基因BmiAANAT與BmiAANAT2編碼的酶相似度高達(dá)57%，其共同的催化底物多巴胺是家蠶表皮硬化及黑色素代謝過程中的一種關(guān)鍵物質(zhì)[5]。多巴胺由酪氨酸經(jīng)酪氨酸羥化酶(TH)作用生成多巴(dopa)，再經(jīng)多巴脫羧酶(DDC)的作用生成[16]，其在家蠶黑色素合成代謝途徑上主要有3個去向：一是在N-β-丙酰多巴胺合成酶(NBAD synthase)的作用下與β-丙氨酸形成N-β-丙酰多巴胺(NBAD)，最后合成黃褐色的色素，NBAD在酶的水解作用下能分解成多巴胺和β-丙氨酸；二是在AANAT的作用下轉(zhuǎn)化為N-乙?；喟桶?NADA)，NADA繼續(xù)合成無色或透明的色素；三是在一系列酶的催化作用下生成深棕色的多巴胺黑色素[17-19]。BmiAANAT發(fā)生基因突變，編碼無催化功能的AANAT從而使第2條途徑受阻就是暗化型家蠶的發(fā)生原因。

本研究通過克隆基因BmiAANAT和BmiAANAT2的全長序列和測定其相對表達(dá)量來分析2個基因與淺暗化型家蠶形成的關(guān)系。克隆和測序結(jié)果顯示，家蠶品系580與淺580所含BmiAANAT的突變類型是相同的，突變后的基因堿基序列與以前的報道一致；2個家蠶品系間BmiAANAT2的堿基序列也無差異。這表明家蠶品系淺580的發(fā)生不是由BmiAANAT和BmiAANAT2堿基序列突變造成的。

分析熒光定量PCR相對表達(dá)量結(jié)果時發(fā)現(xiàn)，2個家蠶品系間BmiAANAT和BmiAANAT2的相對表達(dá)量都存在極顯著的差異，且家蠶品系580的2個暗化突變基因的相對表達(dá)量均顯著上調(diào)。結(jié)合幼蟲期5齡第4天、蛹期末期、蛾期等發(fā)育階段580的個體都表現(xiàn)出比淺580的個體黑化程度更深的表型特征，可以推斷家蠶品系580個體內(nèi)的黑色素含量要明顯高于家蠶品系淺580的個體，且家蠶品系580個體內(nèi)黑色素的前導(dǎo)物多巴胺含量也應(yīng)該高于家蠶品系淺580。
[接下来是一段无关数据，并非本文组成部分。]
(** More fuel than the text that is held and the text that comes changes
    nothing: every call of [process] returns. *)
Theorem feed_total f1 f2 from s str :
  (length (buffer s) + length (pasteBuffer s) + length str < f1)%nat -> (length (buffer s) + length (pasteBuffer s) + length str < f2)%nat ->
  feed f1 from s str = feed f2 from s str.
Proof.
  revert f2 from s str. induction f1 as [|f1 IH]; intros f2 from s str H1 H2; [lia|]. destruct f2 as [|f2]; [lia|].
  assert (Hafter : forall s', buffer s' = [] -> (length (pasteBuffer s') <= length (buffer s) + length (pasteBuffer s) + length str)%nat ->
            after_paste f1 s' = after_paste f2 s').
  { intros s' Hb Hl. apply after_paste_fuel. intros s2 x [= E1 E2] Hx. apply IH; rewrite E1, E2, Hb; cbn; lia. }
  exact (process_text_ext _ _ from s str Hafter).
Qed.
End runs.

(** ** Runs *)

(** A decoder of ASCII, for the concrete runs. *)
Definition ascii_write (d : unit) (bytes : list Z) : text * unit := (bytes, d).
Definition fresh := new_stdin tt.

(** A mouse report, a pasted text with an arrow key in it, and an emoji. *)
Definition some_input : list segment :=
  [Key [27; 91; 60; 48; 59; 51; 59; 52; 77]; Paste [104; 105; 27; 91; 65; 10]; Key [55357; 56832]; Key [27; 91; 65]].


(** [ESC [ <35;2] is there when the timer fires; [0;5m] and a key follow. *)
Lemma late_report_swallowed_witness :
  view_of (foldl process_string (timer_fires (process_string fresh [27; 91; 60; 51; 53; 59; 50]) 0) [[48; 59]; [53; 109; 120]]) =
  plain [] false [] (None, [E_data [120]]).
Proof.
  refine (late_report_swallowed (process_string fresh [27; 91; 60; 51; 53; 59; 50]) 0 [51; 53; 59; 50] [48; 59; 53] 109
            [Key [120]] [[48; 59]; [53; 109; 120]] (None, []) _ _ _ _ _ _ _ _).
  1-5: by vm_compute.
  - by apply (bool_decide_unpack (Forall segment_ok [Key [120]])).
  - by apply (bool_decide_unpack (Forall (fun c => c <> []) [[48; 59]; [53; 109; 120]])).
  - reflexivity.
Defined.

Lemma feed_total_witness : feed 4 false fresh [97; 98] = feed 9 false fresh [97; 98].
Proof. apply (feed_total 4 9 false fresh [97; 98]); vm_compute; lia. Defined.

(** *** What the buffer does not mean to do *)

(** A malformed mouse report is dropped, but not when a paste follows it in
    the same piece. *)
Example malformed_report_dropped : events (process_string fresh [27; 91; 60; 77]) = [].
Proof. reflexivity. Qed.

Example malformed_report_before_paste :
  events (process_string fresh ([27; 91; 60; 77] ++ BRACKETED_PASTE_START ++ [97] ++ BRACKETED_PASTE_END)) =
  [E_data [27; 91; 60; 77]; E_paste [97]].
Proof. reflexivity. Qed.

(** The escape key and a paste in one piece are two events; cut inside the
    start marker, the paste becomes keys. *)
Example escape_then_paste :
  events (process_string fresh ([27] ++ BRACKETED_PASTE_START ++ [97] ++ BRACKETED_PASTE_END)) = [E_data [27]; E_paste [97]].
Proof. reflexivity. Qed.

Example escape_then_cut_paste :
  events (foldl process_string fresh [[27; 27; 91; 50; 48]; [48; 126; 97] ++ BRACKETED_PASTE_END]) =
  [E_data [27; 27]; E_data [91]; E_data [50]; E_data [48]; E_data [48]; E_data [126]; E_data [97]; E_data BRACKETED_PASTE_END].
Proof. reflexivity. Qed.

(** A meta key that arrives in the quarantine is not emitted when the
    quarantine ends: its timer is cleared, and it waits for more input. *)
Example meta_in_quarantine :
  let s1 := timer_fires (process_string fresh [27; 91; 60; 51]) 0 in
  let s2 := timer_fires (process_bytes ascii_write s1 [225]) 1 in
  (timers s1, timers s2, events s2, pendingSingleUtf8LeadByte s2) = ([(1%nat, T_quarantine)], [], [], Some 225).
Proof. reflexivity. Qed.

(** [REPLACE_OP_RE] *)
Definition match_replace (l : text) : option text :=
  match l with
  | c :: r =>
      if decide (c = HL_OP_REPLACE) then
        match trimStart r with
        | (d :: _) as s =>
            if existsb (Z.eqb d) [43; 60; 45; 61] then None
            else let '(token, r) := span (fun c => negb (is_white c)) s in if blank r then Some token else None
        | [] => None
        end
      else None
  | [] => None
  end.

(** ** Payload *)

Definition isEnvelopeOrAbortMarkerLine (l : text) : bool :=
  let trimmed := trimEnd l in
  bool_decide (trimmed = BEGIN_PATCH_MARKER) || bool_decide (trimmed = END_PATCH_MARKER) || bool_decide (trimmed = ABORT_MARKER).

Definition isPayloadTerminatorLine (l : text) : bool :=
  match l with c :: _ => (c =? HL_FILE_PREFIX) || existsb (Z.eqb c) HL_OP_CHARS | [] => false end ||
  isEnvelopeOrAbortMarkerLine l.

(** The lines up to a terminator, and the rest. *)
Fixpoint payload_lines (ls : list text) : list text * list text :=
  match ls with
  | l :: ls' => if isPayloadTerminatorLine l then ([], ls) else let '(p, r) := payload_lines ls' in (l :: p, r)
  | [] => ([], [])
  end.

Definition collectPayload (ls : list text) (opLineNum : Z) (requirePayload : bool) : outcome hashline_error (list text * list text) :=
  let '(payload, rest) := payload_lines ls in
  match payload with
  | [] => if requirePayload then Throw (payload_required opLineNum) else Ok ([], rest)
  | _ => Ok (payload, rest)
  end.

(** ** The loop over the lines *)

Definition count (ls : list text) : Z := Z.of_nat (length ls).

(** Edits numbered from [index] on. *)
Definition inserts (cursor : HashlineCursor) (payload : list text) (lineNum index : Z) : list HashlineEdit :=
  imap (fun i t => insert_edit cursor t lineNum (index + Z.of_nat i)) payload.

Definition deletes (anchors : list Anchor) (lineNum index : Z) : list HashlineEdit :=
  imap (fun i a => delete_edit a lineNum (index + Z.of_nat i)) anchors.
Lemma print_anchor_chars a : anchor_ok a -> Forall (fun c => anchor_char c = true) (print_anchor a).
Proof.
  intros (Hl & _ & Hh). apply Forall_app. split.
  - eapply Forall_impl; [apply decimal_digits; lia|]. exact digit_char_class.
  - eapply Forall_impl; [exact Hh|]. intros c. unfold anchor_char. intros ->. apply orb_true_r.
Qed.

Lemma print_anchor_cons a : anchor_ok a -> exists c r, print_anchor a = c :: r /\ 49 <= c <= 57.
Proof.
  intros (Hl & _). destruct (decimal_head (line a)) as (c & d & E & Hc); [lia|]. exists c, (d ++ hash a). unfold print_anchor. by rewrite E.
Qed.

Lemma trimStart_dark c r : is_white c = false -> trimStart (c :: r) = c :: r.
Proof. intros H. unfold trimStart. cbn. by rewrite H. Qed.

Lemma round_double_small n : n <= 2 ^ 53 -> round_double n = n.
Proof.
  intros H. destruct (decide (n = 2 ^ 53)) as [->|]; [by vm_compute|]. unfold round_double. by rewrite decide_True by lia.
Qed.

Lemma parse_print_anchor a lineNum : anchor_ok a -> parseLid (print_anchor a) lineNum = Ok a.
Proof.
  intros Ha. pose proof (print_anchor_cons a Ha) as (c & r & E & Hc). pose proof Ha as (Hl & Hlen & Hh).
  assert (Hcc : anchor_char c = true) by (unfold anchor_char, is_digit; rewrite bool_decide_eq_true_2 by lia; done).
  apply anchor_char_class in Hcc as (Hw & Hd & _).
  assert (Hm : match_lid (print_anchor a) = Some (decimal (line a), hash a)).
  { unfold match_lid. rewrite E, (trimStart_dark c r Hw). cbn [span]. rewrite Hd. cbn [snd]. rewrite (trimStart_dark c r Hw).
    rewrite bool_decide_eq_true_2 by lia. rewrite <- E. unfold print_anchor, digits.
    destruct (hash a) as [|x [|y [|z h]]] eqn:Eh; try done. inversion_clear Hh as [|? ? Hx Hh']. inversion_clear Hh' as [|? ? Hy _].
    rewrite (span_app is_digit (decimal (line a)) [x; y]).
    - by rewrite Hx, Hy.
    - apply decimal_digits. lia.
    - unfold is_lower in Hx. apply bool_decide_eq_true in Hx. apply bool_decide_eq_false. lia. }
  unfold parseLid. rewrite Hm. unfold parseInt. rewrite decimal_value, round_double_small by lia. by destruct a.
Qed.
(* ===== verification/SessionEntries.v ===== *)
(** * Session entries and files ([session/session-manager.ts],
      [agent/src/compaction/entries.ts])

    A session is a log of entries that form a tree: each names its parent.
    The file of a session holds a header, the entries in the order they were
    appended and, from version 4, patches of earlier records.

    A timestamp is its instant in milliseconds.  The values of extensions
    ([details], [data], [preserveData]) are those of [JsonClone.v]. *)

From S2P Require Import Prelude JsNumber JsonClone CodeUnits.

Local Open Scope list_scope.
Local Open Scope Z_scope.

(** ** Messages *)

Inductive block :=
| B_text (t : text)
| B_image
| B_thinking (t : text)
| B_toolCall (callId name : string) (arguments : value).

Inductive content := C_text (t : text) | C_blocks (bs : list block).

Record Usage := {
  input : Z; output : Z; cacheRead : Z; cacheWrite : Z; totalTokens : Z;
  premiumRequests : option number;
  total_cost : number
}.

(** [OpenAI]'s replacement of a history. *)
Record ProviderPayload := { payload_provider : string; payload_items : list (option value) }.

(** [M_toolResult] carries the [usage] of its details.  A message appended
    through [appendMessage] is none of the summaries. *)
Inductive AgentMessage :=
| M_user (c : content)
| M_developer (c : content)
| M_assistant (bs : list block) (provider model : string) (usage : Usage) (stopReason : string)
| M_toolResult (toolCallId toolName : string) (bs : list block) (usage : option Usage)
| M_bashExecution (command output : text)
| M_pythonExecution (code output : text)
| M_fileMention (files : list (string * text))
| M_hookMessage (customType : string) (c : content) (display : bool) (details : option value) (timestamp : Z) (attribution : option string)
| M_custom (customType : string) (c : content) (display : bool) (details : option value) (timestamp : Z) (attribution : option string)
| M_branchSummary (summary : text) (fromId : string) (timestamp : Z)
| M_compactionSummary (summary : text) (tokensBefore : Z) (timestamp : Z) (shortSummary : option text) (payload : option ProviderPayload).

Definition createBranchSummaryMessage (summary : text) (fromId : string) (timestamp : Z) : AgentMessage :=
  M_branchSummary summary fromId timestamp.

Definition createCompactionSummaryMessage (summary : text) (tokensBefore timestamp : Z) (shortSummary : option text)
    (payload : option ProviderPayload) : AgentMessage :=
  M_compactionSummary summary tokensBefore timestamp shortSummary payload.

Definition createCustomMessage (customType : string) (c : content) (display : bool) (details : option value) (timestamp : Z)
    (attribution : option string) : AgentMessage :=
  M_custom customType c display details timestamp attribution.

Definition is_assistant (m : AgentMessage) : bool := match m with M_assistant _ _ _ _ _ => true | _ => false end.
Definition is_toolResult (m : AgentMessage) : bool := match m with M_toolResult _ _ _ _ => true | _ => false end.

(** ** Entries *)

Record ConfiguredModelChain := {
  role : string; entries : list string; origin : string; identity : option string;
  explicitHead : bool; cleared : bool
}.

Record TtsrInjectionRecord := {
  rule_name : string; lastInjectedAt : Z; repeatMode : option string; repeatGap : option Z
}.

Record CompactionEntry := {
  c_summary : text; c_shortSummary : option text; firstKeptEntryId : string; tokensBefore : Z;
  c_details : option value; preserveData : option value; fromExtension : option bool
}.

Inductive entry_kind :=
| message (m : AgentMessage)
| thinking_level_change (thinkingLevel : option string)
| model_change (model : string) (role previousModel reason thinkingLevel : option string)
| service_tier_change (serviceTier : option string)
| compaction (c : CompactionEntry)
| branch_summary (fromId : string) (summary : text) (details : option value) (fromExtension : option bool)
| custom (customType : string) (data : option value)
| custom_message (customType : string) (c : content) (display : bool) (details : option value) (attribution : option string)
| label (targetId : string) (name : option string)
| ttsr_injection (injectedRules : list string) (records : option (list TtsrInjectionRecord)) (ttsrMessageCount : option Z)
| mcp_tool_selection (selectedToolNames : list string)
| session_init (systemPrompt task : text) (tools : list string) (outputSchema forkContext : option value)
| mode_change (mode : string) (data : option value)
| configured_model_chain (chain : ConfiguredModelChain).

Record SessionEntry := { entryId : string; parentId : option string; timestamp : Z; kind : entry_kind }.

Record SessionHeader := {
  version : option Z; sessionId : string; title : option text; titleSource : option string;
  created : Z; cwd : string; parentSession : option string
}.

Inductive FileEntry := F_session (h : SessionHeader) | F_entry (e : SessionEntry).

Definition CURRENT_SESSION_VERSION : Z := 4.

(** The entries without the header. *)
Definition session_entries (fs : list FileEntry) : list SessionEntry :=
  omap (fun f => match f with F_entry e => Some e | F_session _ => None end) fs.

Definition with_message (e : SessionEntry) (m : AgentMessage) : SessionEntry :=
  {| entryId := entryId e; parentId := parentId e; timestamp := timestamp e; kind := message m |}.

(** The parent that a traversal follows: the empty id counts as none. *)
Definition parent_of (e : SessionEntry) : option string :=
  match parentId e with Some ""%string | None => None | p => p end.

(** ** Positions by id

    The maps from ids to entries of the source hold the entries themselves;
    here they hold positions in the list of entries, which the entries do not
    leave while they are in the map. *)

Definition positions := list (string * nat).

Definition entry_at (fs : list FileEntry) (i : nat) : option SessionEntry :=
  match fs !! i with Some (F_entry e) => Some e | _ => None end.

Definition entry_by_id (fs : list FileEntry) (ps : positions) (x : string) : option SessionEntry :=
  i ← map_get ps x; entry_at fs i.

(** [entry.message = m] for the message entry [x]. *)
Definition set_message (fs : list FileEntry) (ps : positions) (x : string) (m : AgentMessage) : list FileEntry :=
  match map_get ps x with
  | Some i =>
      match entry_at fs i with
      | Some e => match kind e with message _ => <[i := F_entry (with_message e m)]> fs | _ => fs end
      | None => fs
      end
  | None => fs
  end.

(** ** Files

    A file is the list of its records; their JSON text is not modelled. *)

Record HeaderPatch := { patch_title : option text; patch_titleSource : option string; patch_cwd : option string }.

Inductive record :=
| R_session (h : SessionHeader)
| R_entry (e : SessionEntry)
| R_header_patch (p : HeaderPatch)
| R_entry_patch (x : string) (m : option AgentMessage).

Definition record_of (f : FileEntry) : record := match f with F_session h => R_session h | F_entry e => R_entry e end.

Definition or_else {A} (a b : option A) : option A := match a with Some _ => a | None => b end.

Definition applyHeaderPatch (h : SessionHeader) (p : HeaderPatch) : SessionHeader :=
  {| version := version h; sessionId := sessionId h; title := or_else (patch_title p) (title h);
     titleSource := or_else (patch_titleSource p) (titleSource h); created := created h;
     cwd := default (cwd h) (patch_cwd p); parentSession := parentSession h |}.

(** The first header, in place. *)
Fixpoint patch_header (fs : list FileEntry) (p : HeaderPatch) : list FileEntry :=
  match fs with
  | [] => []
  | F_session h :: fs => F_session (applyHeaderPatch h p) :: fs
  | f :: fs => f :: patch_header fs p
  end.

Fixpoint first_header (fs : list FileEntry) : option SessionHeader :=
  match fs with
  | [] => None
  | F_session h :: _ => Some h
  | F_entry _ :: fs => first_header fs
  end.

(** The header seen so far is of the current version. *)
Definition patches_apply (fs : list FileEntry) : bool :=
  match first_header fs with Some h => bool_decide (version h = Some CURRENT_SESSION_VERSION) | None => false end.

Definition parse_record (st : list FileEntry * positions) (r : record) : list FileEntry * positions :=
  let '(fs, entriesById) := st in
  match r with
  | R_header_patch p => (if patches_apply fs then patch_header fs p else fs, entriesById)
  | R_entry_patch x m =>
      (match m with Some m => if patches_apply fs then set_message fs entriesById x m else fs | None => fs end, entriesById)
  | R_session h => (fs ++ [F_session h], entriesById)
  | R_entry e => (fs ++ [F_entry e], map_set entriesById (entryId e) (length fs))
  end.

Definition parseSessionEntries (rs : list record) : list FileEntry := (foldl parse_record ([], []) rs).1.

(** A file without a header is no session. *)
Definition loadEntriesFromFile (file : option (list record)) : list FileEntry :=
  match file with
  | None => []
  | Some rs => match parseSessionEntries rs with (F_session _ :: _) as fs => fs | _ => [] end
  end.

(** ** Fresh ids *)

(** The first of a hundred random ids that is free, or a snowflake. *)
Definition generateId (has : string -> bool) (draws : nat -> string) (snowflake : string) : string :=
  default snowflake (draws <$> find_first (fun i => negb (has (draws i))) (seq 0 100)).

(** ** Migrations *)

Definition with_version (h : SessionHeader) (v : Z) : SessionHeader :=
  {| version := Some v; sessionId := sessionId h; title := title h; titleSource := titleSource h; created := created h;
     cwd := cwd h; parentSession := parentSession h |}.

(** An entry of a version 1 file has no ids, and a compaction in it may name
    the index of the first entry it keeps.  [generateId] is called on a set
    that stays empty, so the id is the first random one. *)
Definition migrate_entry (fs : list FileEntry) (e : SessionEntry) (x : string) (prevId : option string) (keptIndex : option nat)
    : SessionEntry :=
  {| entryId := x; parentId := prevId; timestamp := timestamp e;
     kind :=
       match kind e, keptIndex with
       | compaction c, Some i =>
           match entry_at fs i with
           | Some target =>
               compaction {| c_summary := c_summary c; c_shortSummary := c_shortSummary c; firstKeptEntryId := entryId target;
                             tokensBefore := tokensBefore c; c_details := c_details c; preserveData := preserveData c;
                             fromExtension := fromExtension c |}
           | None => kind e
           end
       | k, _ => k
       end |}.

(** [done] are the entries that have been migrated in place. *)
Fixpoint migrate_loop (draws : nat -> nat -> string) (keptIndex : nat -> option nat) (done todo : list FileEntry) (prevId : option string)
    : list FileEntry :=
  match todo with
  | [] => done
  | F_session h :: todo => migrate_loop draws keptIndex (done ++ [F_session (with_version h 2)]) todo prevId
  | F_entry e :: rest =>
      let i := length done in
      let x := generateId (fun _ => false) (draws i) "" in
      let renamed := F_entry {| entryId := x; parentId := prevId; timestamp := timestamp e; kind := kind e |} in
      migrate_loop draws keptIndex
        (done ++ [F_entry (migrate_entry (done ++ renamed :: rest) e x prevId (keptIndex i))]) rest (Some x)
  end.

Definition migrateV1ToV2 (draws : nat -> nat -> string) (keptIndex : nat -> option nat) (fs : list FileEntry) : list FileEntry :=
  migrate_loop draws keptIndex [] fs None.

(** [hookMessage] becomes [custom]. *)
Definition migrateV2ToV3 (fs : list FileEntry) : list FileEntry :=
  (fun f =>
    match f with
    | F_session h => F_session (with_version h 3)
    | F_entry e =>
        match kind e with
        | message (M_hookMessage t c d v ts a) => F_entry (with_message e (M_custom t c d v ts a))
        | _ => f
        end
    end) <$> fs.

Fixpoint set_first_version (fs : list FileEntry) (v : Z) : list FileEntry :=
  match fs with
  | [] => []
  | F_session h :: fs => F_session (with_version h v) :: fs
  | f :: fs => f :: set_first_version fs v
  end.

Definition migrateToCurrentVersion (draws : nat -> nat -> string) (keptIndex : nat -> option nat) (fs : list FileEntry)
    : list FileEntry * bool :=
  let v := default 1 (h ← first_header fs; version h) in
  if decide (CURRENT_SESSION_VERSION <= v) then (fs, false)
  else
    let fs := if decide (v < 2) then migrateV1ToV2 draws keptIndex fs else fs in
    let fs := if decide (v < 3) then migrateV2ToV3 fs else fs in
    (set_first_version fs CURRENT_SESSION_VERSION, true).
淺580個體內(nèi)含量較低的多巴胺誘導(dǎo)BmiAANAT，BmiAANAT2的表達(dá)量大幅下調(diào)，生成的多巴胺黑色素也明顯下降，從而表現(xiàn)出淺暗化表型；但多巴胺含量偏低是由黑色素代謝通路上游的TH及DDC活性降低引起的，還是由通路下游的NBAD 合成酶的過量表達(dá)引起的，以及具體的調(diào)控機(jī)理都還需要進(jìn)一步的研究和驗證。